Sayangnya, kondisi Kompasiana sudah tidak sekondusif seperti sebelum pertengahan 2015. Hal ini dikarenakan format baru yang dipakai Kompasiana saat ini tidak memisahkan artikel yang berkualitas dengan artikel yang asal posting. Sementara deret artikel terbaru hanya 20 artikel. Sehingga artikel yang masuk akan cepat hilang dari peredaran.
Sebenarnya, pendukung Jokowi memiliki sejumlah situs keroyokan. Seword, misalnya. Sayangnya, Seword yang lahir setelah Kompasiana menggunakan format barunya justru berpotensi menggerus elektabiltas Jokowi. Seword bahkan dikenal sebagai situs hoax yang dibina Istana.
Pertanyaannya, kenapa pendukung Jokowi masih membutuhkan website khusus artikel opini? Padahal, banyak media mainstream yang cenderung, bahkan terang-terangan, memihak pada Jokowi.
Media hanya menyampaikan peristiwa yang telah terjadi. Sebagai “alat pemenangan pemilu” media hanya mengambil sudut yang menguntungkan jagoannya. Sebaliknya, media pun memilih sudut yang merugkan lawan dari jagoannya. Untuk itu media memiliki banyak strategi.

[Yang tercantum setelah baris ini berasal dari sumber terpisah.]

#[local] Existing Instance some_map_order.

Inductive cell :=
| CStrings (x : list string)
| CMap (x : gmap string string)
| CParameters (x : list argoproj.HelmParameter)
| CAutomation (x : argoproj.ApplicationSyncAutomation)
| CHealth (x : argoproj.ApplicationHealth)
| CSync (x : argoproj.ApplicationSync)
| CHelm (x : argoproj.ApplicationSourceHelm Ref)
| CMetadata (x : argoproj.NamespaceMetadata Ref)
| CDifferences (x : list (argoproj.ApplicationIgnoreDifference Ref))
| CApplication (x : argoproj.Application Ref)
| CApplications (x : list (argoproj.Application Ref))
| CApplicationList (x : argoproj.ApplicationList Ref).

#[export] Instance store_Strings : Storable cell (list string) :=
  {| to_cell := CStrings; of_cell x := match x with CStrings y => Some y | _ => None end; of_to_cell _ := eq_refl |}.
#[export] Instance store_Map : Storable cell (gmap string string) :=
  {| to_cell := CMap; of_cell x := match x with CMap y => Some y | _ => None end; of_to_cell _ := eq_refl |}.
#[export] Instance store_Parameters : Storable cell (list argoproj.HelmParameter) :=
  {| to_cell := CParameters; of_cell x := match x with CParameters y => Some y | _ => None end; of_to_cell _ := eq_refl |}.
#[export] Instance store_Automation : Storable cell argoproj.ApplicationSyncAutomation :=
  {| to_cell := CAutomation; of_cell x := match x with CAutomation y => Some y | _ => None end; of_to_cell _ := eq_refl |}.
#[export] Instance store_Health : Storable cell argoproj.ApplicationHealth :=
  {| to_cell := CHealth; of_cell x := match x with CHealth y => Some y | _ => None end; of_to_cell _ := eq_refl |}.
#[export] Instance store_Sync : Storable cell argoproj.ApplicationSync :=
  {| to_cell := CSync; of_cell x := match x with CSync y => Some y | _ => None end; of_to_cell _ := eq_refl |}.
#[export] Instance store_Helm : Storable cell (argoproj.ApplicationSourceHelm Ref) :=
  {| to_cell := CHelm; of_cell x := match x with CHelm y => Some y | _ => None end; of_to_cell _ := eq_refl |}.
#[export] Instance store_Metadata : Storable cell (argoproj.NamespaceMetadata Ref) :=
  {| to_cell := CMetadata; of_cell x := match x with CMetadata y => Some y | _ => None end; of_to_cell _ := eq_refl |}.
#[export] Instance store_Differences : Storable cell (list (argoproj.ApplicationIgnoreDifference Ref)) :=
  {| to_cell := CDifferences; of_cell x := match x with CDifferences y => Some y | _ => None end; of_to_cell _ := eq_refl |}.
#[export] Instance store_Application : Storable cell (argoproj.Application Ref) :=
  {| to_cell := CApplication; of_cell x := match x with CApplication y => Some y | _ => None end; of_to_cell _ := eq_refl |}.
#[export] Instance store_Applications : Storable cell (list (argoproj.Application Ref)) :=
  {| to_cell := CApplications; of_cell x := match x with CApplications y => Some y | _ => None end; of_to_cell _ := eq_refl |}.
#[export] Instance store_ApplicationList : Storable cell (argoproj.ApplicationList Ref) :=
  {| to_cell := CApplicationList; of_cell x := match x with CApplicationList y => Some y | _ => None end; of_to_cell _ := eq_refl |}.

(** A synced application. *)
Definition memory : heap cell :=
  list_to_map [
    (1%positive, CApplication {| argoproj.app_TypeMeta := {| Kind := "Application"; APIVersion := "v1alpha1" |};
       argoproj.app_ObjectMeta := {| meta_Name := "nginx"; meta_Labels := Some 2%positive |} : Meta Ref;
       argoproj.Spec := {| argoproj.Project := "default";
         argoproj.Source := {| argoproj.RepoURL := "https://charts.example.com"; argoproj.Chart := "nginx";
           argoproj.Path := ""; argoproj.TargetRevision := "1.2.3"; argoproj.Helm := Some 3%positive |};
         argoproj.Destination := {| argoproj.dest_Name := "in-cluster"; argoproj.dest_Namespace := "default" |};
         argoproj.SyncPolicy := {| argoproj.SyncOptions := nil; argoproj.Automated := Some 5%positive;
           argoproj.ManagedNamespaceMetadata := nil |};
         argoproj.IgnoreDifferences := nil |};
       argoproj.Status := {| argoproj.Health := nil; argoproj.Sync := Some 6%positive |} |});
    (2%positive, CMap {[ "app" := "nginx" ]});
    (3%positive, CHelm {| argoproj.ReleaseName := ""; argoproj.Values := ""; argoproj.Parameters := Some 4%positive |});
    (4%positive, CParameters [{| argoproj.param_Name := "replicas"; argoproj.param_Value := "2" |}]);
    (5%positive, CAutomation {| argoproj.SelfHeal := true; argoproj.Prune := true |});
    (6%positive, CSync {| argoproj.sync_Status := "Synced" |})].

Definition application_at (l : loc) : Ref (argoproj.Application Ref) := Some l.

(** Turning self-healing off in the copy leaves the original alone. *)
Lemma argo_application_isolated_witness :
  exists v q h', copies.Application_DeepCopyObject (application_at 1) memory = Some (Some (application_at q), h') /\
    snapshot memory (application_at 1) = Some (Some v) /\
    forall l c, memory !! l = None -> snapshot (<[ l := c ]> h') (application_at 1) = Some (Some v).
Proof.
  destruct (snapshot memory (application_at 1)) as [[v|]|] eqn:Hv; [|by vm_compute in Hv..].
  destruct (proj1 (argo_application_isolated memory 1) v Hv) as (q & h' & Hq & _ & _ & _ & Hi).
  exists v, q, h'. split_and!; [exact Hq|reflexivity|]. intros l c Hl. apply Hi. intros l' Hl'.
  rewrite lookup_insert_ne; [done|]. intros ->. rewrite Hl in Hl'. by destruct Hl'.
Defined.

End witnesses.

Dalam pemberitaan tentang mahar yang diceritakan oleh La Nyalla, misalnya. Media mengekspos habis-habisan cerita La Nyalla yang mengaku diperas dan dimaki-maki oleh Prabowo Subianto. Tetapi, begitu La Nyalla membatah pengakuannya, media pun redup. Bahkan ada media yang sama sekali tidak memberitakannya.
Namun demikian, sekalipun sudah memainkan perannya sebagai alat propaganda, namun media masih memiliki keterbatasan dalam pembentukan opini.
Keterbatasan media itulah yang kemudian ditutupi oleh artikel opini. Para penulis opini kemudian menggiring pandangan masyarakat untuk melihat Prabowo sebagai sosok tukang paak dan pemarah.
Pada 2013, konon menurut Fahri Hamzah, ada sekitar 500 ribu kader PKS yang diturunkan di media sosial untuk “mengawal” kasus korupsi kuota impor sapi yang dilakukan Presiden PKS Luthfi Hasan Ishaaq.
Para kader PKS itu membanjiri semua jejaring sosial, termasuk menulis dan berkomentar di Kompasiana. Bahkan, slah seorang kadernya menyerukan untuk menayangkan 1 juta artikel dalam 1 bulan.